Brief – Where the records below show the word "gains" in a line, please copy that line.

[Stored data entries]
^^^^

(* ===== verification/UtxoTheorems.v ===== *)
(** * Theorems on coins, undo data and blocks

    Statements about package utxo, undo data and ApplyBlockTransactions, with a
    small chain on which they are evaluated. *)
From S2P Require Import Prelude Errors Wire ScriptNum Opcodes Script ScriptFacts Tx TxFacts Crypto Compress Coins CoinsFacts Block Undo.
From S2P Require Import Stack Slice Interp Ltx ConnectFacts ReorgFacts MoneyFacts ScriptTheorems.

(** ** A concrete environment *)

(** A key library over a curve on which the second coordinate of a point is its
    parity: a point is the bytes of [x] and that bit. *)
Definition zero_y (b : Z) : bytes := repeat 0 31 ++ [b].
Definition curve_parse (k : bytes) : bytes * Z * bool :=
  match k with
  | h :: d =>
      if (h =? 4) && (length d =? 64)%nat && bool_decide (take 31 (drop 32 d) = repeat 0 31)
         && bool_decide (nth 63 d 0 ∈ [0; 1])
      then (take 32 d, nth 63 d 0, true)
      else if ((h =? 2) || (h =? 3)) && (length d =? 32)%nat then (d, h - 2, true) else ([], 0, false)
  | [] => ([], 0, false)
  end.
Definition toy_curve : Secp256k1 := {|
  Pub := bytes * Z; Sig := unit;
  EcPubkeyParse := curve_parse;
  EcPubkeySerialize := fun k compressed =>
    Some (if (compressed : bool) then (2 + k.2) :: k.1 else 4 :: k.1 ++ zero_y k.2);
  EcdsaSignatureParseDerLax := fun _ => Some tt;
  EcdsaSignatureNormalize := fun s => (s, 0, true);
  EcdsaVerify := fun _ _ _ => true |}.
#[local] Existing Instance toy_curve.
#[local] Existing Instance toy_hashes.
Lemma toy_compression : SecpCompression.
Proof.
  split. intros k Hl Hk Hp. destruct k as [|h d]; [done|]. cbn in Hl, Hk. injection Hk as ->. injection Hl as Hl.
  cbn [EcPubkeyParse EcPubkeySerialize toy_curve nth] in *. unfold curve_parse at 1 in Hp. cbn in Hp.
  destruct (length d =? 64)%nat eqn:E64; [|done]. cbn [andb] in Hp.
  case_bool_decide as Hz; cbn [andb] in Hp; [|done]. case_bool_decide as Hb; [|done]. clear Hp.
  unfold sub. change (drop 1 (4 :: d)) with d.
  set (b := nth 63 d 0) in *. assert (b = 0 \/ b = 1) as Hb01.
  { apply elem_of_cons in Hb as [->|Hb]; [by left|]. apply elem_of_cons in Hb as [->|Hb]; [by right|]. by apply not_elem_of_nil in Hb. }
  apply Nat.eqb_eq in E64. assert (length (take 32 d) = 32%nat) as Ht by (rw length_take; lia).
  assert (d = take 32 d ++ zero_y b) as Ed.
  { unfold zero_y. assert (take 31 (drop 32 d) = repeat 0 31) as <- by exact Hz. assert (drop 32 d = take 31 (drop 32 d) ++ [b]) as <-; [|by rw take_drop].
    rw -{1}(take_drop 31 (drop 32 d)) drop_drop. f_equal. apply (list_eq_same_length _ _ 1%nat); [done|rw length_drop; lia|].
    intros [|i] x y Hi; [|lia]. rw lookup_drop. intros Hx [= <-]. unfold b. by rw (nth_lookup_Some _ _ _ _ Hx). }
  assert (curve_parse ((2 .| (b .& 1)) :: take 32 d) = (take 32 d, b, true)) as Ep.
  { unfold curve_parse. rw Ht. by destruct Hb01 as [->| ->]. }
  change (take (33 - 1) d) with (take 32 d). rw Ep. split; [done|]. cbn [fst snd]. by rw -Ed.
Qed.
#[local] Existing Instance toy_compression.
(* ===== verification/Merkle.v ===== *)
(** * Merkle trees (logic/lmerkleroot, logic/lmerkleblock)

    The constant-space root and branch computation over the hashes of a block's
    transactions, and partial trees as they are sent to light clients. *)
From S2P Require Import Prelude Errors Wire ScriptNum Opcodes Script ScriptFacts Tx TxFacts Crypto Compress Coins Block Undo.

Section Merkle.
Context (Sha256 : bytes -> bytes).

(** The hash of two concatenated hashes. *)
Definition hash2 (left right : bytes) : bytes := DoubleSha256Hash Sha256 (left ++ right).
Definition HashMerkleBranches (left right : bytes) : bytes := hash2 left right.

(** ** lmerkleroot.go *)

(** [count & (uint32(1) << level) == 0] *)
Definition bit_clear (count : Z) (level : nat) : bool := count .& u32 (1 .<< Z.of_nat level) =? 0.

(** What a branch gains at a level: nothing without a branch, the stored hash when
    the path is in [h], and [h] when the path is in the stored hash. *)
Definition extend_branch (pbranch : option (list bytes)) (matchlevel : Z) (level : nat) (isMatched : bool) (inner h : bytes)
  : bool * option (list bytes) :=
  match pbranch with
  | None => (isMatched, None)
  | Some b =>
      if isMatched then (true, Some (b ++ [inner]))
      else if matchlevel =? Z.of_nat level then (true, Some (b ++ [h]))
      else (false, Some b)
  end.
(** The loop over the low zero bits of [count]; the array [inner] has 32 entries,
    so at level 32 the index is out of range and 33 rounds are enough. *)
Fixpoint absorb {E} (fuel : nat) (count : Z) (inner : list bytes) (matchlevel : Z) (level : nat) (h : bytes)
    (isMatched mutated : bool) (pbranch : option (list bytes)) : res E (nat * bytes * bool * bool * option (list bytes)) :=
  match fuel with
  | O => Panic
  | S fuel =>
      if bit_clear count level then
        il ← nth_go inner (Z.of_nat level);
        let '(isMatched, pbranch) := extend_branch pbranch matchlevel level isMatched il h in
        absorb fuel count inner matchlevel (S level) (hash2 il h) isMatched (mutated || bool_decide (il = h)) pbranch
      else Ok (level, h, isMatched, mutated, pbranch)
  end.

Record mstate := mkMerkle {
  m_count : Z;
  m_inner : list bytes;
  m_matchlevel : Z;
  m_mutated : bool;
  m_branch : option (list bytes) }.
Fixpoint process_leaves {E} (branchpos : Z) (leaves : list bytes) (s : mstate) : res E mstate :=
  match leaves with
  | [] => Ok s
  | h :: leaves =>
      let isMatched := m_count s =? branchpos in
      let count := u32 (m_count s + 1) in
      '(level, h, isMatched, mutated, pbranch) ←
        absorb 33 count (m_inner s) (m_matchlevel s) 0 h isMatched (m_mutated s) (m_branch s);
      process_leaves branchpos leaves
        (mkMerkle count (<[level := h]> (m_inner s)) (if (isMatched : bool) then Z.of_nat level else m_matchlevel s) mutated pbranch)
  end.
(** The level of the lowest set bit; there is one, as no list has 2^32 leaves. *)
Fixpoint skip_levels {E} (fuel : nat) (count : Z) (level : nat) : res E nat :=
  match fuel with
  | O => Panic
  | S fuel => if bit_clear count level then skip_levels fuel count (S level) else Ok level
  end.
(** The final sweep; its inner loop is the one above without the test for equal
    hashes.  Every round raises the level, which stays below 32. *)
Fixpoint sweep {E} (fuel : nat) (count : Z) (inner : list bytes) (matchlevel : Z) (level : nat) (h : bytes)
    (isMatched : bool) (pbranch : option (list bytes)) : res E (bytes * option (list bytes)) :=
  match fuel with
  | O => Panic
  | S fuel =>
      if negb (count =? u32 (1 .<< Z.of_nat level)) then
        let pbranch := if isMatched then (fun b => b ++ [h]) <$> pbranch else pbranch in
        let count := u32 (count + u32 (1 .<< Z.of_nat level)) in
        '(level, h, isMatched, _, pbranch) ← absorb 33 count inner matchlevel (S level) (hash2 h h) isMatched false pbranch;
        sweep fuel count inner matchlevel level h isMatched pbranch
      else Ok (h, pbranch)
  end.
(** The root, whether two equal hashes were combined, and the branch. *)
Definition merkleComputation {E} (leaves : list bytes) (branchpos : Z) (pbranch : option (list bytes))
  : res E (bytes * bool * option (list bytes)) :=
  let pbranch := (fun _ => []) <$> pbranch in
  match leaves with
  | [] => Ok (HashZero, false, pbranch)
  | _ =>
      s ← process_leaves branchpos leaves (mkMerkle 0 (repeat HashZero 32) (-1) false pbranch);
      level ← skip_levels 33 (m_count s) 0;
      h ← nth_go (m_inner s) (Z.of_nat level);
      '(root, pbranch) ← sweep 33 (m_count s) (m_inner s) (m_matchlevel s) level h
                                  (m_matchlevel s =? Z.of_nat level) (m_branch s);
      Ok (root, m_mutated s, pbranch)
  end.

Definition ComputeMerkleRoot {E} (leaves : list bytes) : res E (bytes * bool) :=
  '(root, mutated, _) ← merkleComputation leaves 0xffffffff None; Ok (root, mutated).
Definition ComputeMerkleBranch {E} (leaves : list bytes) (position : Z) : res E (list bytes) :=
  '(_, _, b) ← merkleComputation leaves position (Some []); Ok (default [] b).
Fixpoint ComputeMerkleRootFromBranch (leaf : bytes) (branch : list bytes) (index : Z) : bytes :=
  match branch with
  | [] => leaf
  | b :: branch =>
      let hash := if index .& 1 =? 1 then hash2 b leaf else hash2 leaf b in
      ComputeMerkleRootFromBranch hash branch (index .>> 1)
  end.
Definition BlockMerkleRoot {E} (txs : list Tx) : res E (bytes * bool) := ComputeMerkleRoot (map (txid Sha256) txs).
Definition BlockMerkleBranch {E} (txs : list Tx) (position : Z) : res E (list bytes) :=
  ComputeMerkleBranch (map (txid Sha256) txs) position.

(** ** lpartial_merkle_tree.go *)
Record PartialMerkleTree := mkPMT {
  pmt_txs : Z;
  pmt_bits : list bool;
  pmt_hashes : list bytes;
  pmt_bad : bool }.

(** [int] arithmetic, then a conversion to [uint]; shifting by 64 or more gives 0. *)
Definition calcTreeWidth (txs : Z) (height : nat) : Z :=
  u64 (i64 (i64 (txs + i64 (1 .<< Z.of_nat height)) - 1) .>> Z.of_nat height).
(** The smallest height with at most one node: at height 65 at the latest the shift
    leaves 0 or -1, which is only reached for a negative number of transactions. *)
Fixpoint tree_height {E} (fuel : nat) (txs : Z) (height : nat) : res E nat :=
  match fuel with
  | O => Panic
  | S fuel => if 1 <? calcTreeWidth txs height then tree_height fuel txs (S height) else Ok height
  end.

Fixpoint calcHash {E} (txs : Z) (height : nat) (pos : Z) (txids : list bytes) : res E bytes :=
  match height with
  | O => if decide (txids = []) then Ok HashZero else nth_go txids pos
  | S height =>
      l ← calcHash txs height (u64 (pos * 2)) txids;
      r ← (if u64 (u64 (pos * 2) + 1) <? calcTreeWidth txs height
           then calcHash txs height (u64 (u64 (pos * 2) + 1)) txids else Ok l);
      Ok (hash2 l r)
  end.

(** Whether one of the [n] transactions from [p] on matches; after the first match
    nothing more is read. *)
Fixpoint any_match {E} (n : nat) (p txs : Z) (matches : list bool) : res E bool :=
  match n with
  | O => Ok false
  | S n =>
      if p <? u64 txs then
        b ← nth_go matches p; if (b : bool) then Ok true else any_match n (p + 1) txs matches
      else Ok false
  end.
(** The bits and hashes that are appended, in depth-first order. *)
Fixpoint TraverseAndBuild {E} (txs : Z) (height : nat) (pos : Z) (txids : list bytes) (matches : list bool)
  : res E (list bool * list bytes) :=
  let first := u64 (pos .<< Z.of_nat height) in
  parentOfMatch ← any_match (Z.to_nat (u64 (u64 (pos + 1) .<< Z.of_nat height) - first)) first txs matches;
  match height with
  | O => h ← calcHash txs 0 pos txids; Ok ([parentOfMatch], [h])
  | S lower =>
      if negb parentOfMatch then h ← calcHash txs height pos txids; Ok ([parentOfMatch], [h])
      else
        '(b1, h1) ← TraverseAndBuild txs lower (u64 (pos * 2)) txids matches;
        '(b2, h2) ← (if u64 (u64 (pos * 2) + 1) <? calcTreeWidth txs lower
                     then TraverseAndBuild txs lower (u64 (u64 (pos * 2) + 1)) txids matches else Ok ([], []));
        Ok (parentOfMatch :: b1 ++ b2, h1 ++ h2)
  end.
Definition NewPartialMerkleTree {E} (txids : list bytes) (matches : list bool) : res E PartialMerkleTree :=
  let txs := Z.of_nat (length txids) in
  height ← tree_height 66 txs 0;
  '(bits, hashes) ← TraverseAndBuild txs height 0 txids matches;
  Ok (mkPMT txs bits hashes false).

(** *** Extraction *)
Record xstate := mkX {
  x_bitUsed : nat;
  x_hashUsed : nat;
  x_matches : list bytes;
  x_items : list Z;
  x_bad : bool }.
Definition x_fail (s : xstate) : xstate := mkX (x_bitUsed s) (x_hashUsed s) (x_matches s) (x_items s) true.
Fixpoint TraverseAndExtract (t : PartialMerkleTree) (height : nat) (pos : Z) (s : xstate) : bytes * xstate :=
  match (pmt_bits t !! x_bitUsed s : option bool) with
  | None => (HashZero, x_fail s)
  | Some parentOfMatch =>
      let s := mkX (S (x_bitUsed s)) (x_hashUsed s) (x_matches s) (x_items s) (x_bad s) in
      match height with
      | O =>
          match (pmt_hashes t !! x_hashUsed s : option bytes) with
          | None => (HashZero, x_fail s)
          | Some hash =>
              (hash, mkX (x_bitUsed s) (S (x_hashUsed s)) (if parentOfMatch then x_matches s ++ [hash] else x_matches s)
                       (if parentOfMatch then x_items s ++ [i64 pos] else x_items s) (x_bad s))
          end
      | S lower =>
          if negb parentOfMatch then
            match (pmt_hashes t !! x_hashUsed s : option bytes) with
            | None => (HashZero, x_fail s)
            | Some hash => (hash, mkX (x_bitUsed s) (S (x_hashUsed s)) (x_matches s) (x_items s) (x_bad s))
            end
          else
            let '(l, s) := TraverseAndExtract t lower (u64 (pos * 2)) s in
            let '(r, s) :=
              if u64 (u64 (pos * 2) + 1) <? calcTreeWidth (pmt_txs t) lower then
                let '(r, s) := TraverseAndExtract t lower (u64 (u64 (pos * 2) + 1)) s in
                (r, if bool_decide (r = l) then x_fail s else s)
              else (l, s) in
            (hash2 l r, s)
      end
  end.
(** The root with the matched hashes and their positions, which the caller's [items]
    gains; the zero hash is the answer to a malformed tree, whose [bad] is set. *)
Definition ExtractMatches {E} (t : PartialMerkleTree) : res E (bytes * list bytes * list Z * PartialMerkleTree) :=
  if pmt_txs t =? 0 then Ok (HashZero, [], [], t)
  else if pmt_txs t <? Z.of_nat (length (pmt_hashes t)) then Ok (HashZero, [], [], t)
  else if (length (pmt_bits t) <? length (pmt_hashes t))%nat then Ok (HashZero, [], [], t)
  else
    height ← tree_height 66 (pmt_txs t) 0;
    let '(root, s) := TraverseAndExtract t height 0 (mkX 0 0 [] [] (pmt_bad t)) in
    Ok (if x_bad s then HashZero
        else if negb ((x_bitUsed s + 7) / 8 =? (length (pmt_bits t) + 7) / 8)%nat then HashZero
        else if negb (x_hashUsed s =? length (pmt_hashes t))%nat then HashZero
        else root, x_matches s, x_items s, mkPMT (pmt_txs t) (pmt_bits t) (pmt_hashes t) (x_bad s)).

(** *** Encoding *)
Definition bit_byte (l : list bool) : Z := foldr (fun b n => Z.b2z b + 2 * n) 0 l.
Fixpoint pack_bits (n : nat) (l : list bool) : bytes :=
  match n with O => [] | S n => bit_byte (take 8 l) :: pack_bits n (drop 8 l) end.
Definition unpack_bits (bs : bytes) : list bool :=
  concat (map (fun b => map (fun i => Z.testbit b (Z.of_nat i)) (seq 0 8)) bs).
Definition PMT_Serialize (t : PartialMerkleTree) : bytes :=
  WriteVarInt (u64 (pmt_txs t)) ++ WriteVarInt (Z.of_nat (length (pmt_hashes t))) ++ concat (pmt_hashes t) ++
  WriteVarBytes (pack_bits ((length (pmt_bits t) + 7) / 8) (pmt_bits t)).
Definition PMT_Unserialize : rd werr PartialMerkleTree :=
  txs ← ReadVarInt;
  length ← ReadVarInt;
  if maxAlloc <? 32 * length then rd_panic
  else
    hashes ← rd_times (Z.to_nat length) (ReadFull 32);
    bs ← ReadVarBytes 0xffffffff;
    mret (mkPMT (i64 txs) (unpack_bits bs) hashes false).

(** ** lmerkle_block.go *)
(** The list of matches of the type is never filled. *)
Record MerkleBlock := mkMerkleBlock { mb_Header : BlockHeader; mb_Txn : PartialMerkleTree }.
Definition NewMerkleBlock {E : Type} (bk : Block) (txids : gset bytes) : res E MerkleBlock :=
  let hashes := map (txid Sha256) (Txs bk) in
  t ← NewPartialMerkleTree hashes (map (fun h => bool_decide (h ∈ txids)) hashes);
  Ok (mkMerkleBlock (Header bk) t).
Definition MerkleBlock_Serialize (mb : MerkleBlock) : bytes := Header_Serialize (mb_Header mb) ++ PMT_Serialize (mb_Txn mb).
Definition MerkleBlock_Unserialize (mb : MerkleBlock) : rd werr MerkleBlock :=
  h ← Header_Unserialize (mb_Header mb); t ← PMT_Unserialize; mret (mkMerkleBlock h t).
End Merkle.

^^^^

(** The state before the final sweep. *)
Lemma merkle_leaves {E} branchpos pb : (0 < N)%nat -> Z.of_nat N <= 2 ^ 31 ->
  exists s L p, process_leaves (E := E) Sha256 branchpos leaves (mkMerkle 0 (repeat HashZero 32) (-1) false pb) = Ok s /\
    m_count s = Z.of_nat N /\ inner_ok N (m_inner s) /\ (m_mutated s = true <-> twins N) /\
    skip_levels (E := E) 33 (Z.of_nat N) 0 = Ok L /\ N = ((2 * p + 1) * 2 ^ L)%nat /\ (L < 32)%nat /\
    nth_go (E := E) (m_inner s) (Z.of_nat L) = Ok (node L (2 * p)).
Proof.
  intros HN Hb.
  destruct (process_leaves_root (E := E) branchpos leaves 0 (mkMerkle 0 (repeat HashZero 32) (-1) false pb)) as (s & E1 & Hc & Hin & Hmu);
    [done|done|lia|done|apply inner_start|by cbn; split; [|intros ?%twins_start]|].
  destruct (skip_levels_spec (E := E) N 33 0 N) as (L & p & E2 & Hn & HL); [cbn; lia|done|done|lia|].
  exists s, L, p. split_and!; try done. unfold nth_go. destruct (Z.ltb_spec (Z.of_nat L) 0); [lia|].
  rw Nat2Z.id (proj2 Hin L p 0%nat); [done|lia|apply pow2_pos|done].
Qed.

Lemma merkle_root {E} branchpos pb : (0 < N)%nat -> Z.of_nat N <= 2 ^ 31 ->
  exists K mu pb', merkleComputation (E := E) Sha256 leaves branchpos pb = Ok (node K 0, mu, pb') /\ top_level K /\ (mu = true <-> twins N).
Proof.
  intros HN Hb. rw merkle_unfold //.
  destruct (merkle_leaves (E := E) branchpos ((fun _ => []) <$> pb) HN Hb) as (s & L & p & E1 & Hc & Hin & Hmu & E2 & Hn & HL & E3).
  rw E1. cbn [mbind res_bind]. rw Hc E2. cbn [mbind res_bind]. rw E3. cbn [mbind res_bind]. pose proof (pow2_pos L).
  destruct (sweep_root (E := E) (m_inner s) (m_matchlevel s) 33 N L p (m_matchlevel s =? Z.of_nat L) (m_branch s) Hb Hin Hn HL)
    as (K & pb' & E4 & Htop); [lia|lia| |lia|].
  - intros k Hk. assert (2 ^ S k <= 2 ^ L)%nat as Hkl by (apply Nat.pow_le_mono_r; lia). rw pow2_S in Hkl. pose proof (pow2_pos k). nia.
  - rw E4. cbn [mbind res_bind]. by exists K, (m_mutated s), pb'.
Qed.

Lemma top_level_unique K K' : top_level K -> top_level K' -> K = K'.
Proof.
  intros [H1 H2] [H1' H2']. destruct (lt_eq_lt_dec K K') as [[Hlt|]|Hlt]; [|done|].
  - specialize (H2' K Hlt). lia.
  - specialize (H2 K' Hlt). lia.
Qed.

^^^^

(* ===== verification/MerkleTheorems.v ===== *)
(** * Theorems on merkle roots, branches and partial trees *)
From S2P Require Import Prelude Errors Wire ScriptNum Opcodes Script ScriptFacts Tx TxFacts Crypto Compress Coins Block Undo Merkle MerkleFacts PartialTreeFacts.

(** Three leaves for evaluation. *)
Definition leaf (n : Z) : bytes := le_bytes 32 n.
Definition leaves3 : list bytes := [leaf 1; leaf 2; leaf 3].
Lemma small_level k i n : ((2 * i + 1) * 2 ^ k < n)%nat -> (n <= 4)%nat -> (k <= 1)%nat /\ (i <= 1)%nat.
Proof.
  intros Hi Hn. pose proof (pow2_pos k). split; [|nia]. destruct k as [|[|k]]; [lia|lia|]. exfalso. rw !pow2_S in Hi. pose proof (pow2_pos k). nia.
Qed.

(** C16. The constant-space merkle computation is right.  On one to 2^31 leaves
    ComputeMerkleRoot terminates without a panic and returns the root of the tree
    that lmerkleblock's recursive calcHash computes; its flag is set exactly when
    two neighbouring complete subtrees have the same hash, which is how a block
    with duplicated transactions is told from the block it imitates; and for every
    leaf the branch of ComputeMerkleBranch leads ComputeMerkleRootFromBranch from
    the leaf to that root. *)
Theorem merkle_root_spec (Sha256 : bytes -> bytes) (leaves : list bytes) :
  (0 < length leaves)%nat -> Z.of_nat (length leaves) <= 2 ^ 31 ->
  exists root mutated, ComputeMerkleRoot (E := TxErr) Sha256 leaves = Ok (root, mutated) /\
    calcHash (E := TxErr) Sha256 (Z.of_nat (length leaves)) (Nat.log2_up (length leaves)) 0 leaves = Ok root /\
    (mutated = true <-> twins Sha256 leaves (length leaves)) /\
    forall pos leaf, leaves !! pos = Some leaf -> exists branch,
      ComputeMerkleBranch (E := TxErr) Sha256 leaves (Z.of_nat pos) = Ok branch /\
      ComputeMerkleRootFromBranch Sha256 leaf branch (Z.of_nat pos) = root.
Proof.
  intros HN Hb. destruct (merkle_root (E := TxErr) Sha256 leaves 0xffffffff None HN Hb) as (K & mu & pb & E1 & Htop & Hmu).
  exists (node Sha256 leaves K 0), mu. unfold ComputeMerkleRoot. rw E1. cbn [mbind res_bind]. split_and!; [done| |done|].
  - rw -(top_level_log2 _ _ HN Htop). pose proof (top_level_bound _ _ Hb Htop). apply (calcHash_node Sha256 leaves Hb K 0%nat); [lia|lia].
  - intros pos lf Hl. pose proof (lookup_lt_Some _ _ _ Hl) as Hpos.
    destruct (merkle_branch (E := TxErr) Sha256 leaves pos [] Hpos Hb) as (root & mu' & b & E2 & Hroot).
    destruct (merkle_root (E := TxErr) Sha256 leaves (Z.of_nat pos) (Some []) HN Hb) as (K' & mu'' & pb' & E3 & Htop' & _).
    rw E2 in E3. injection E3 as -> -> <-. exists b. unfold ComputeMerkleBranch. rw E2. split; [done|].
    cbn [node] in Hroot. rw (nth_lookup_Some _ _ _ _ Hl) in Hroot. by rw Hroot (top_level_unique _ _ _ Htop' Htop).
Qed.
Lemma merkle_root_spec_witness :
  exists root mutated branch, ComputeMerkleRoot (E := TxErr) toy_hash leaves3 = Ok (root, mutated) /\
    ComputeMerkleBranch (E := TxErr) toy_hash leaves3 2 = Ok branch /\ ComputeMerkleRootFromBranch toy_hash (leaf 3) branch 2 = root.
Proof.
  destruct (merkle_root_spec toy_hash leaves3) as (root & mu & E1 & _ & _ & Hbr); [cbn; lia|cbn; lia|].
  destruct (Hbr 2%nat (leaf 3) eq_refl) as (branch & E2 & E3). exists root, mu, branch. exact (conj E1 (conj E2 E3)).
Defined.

^^^^

Solution to this problem –
(** What a branch gains at a level: nothing without a branch, the stored hash when
    gains; the zero hash is the answer to a malformed tree, whose [bad] is set. *)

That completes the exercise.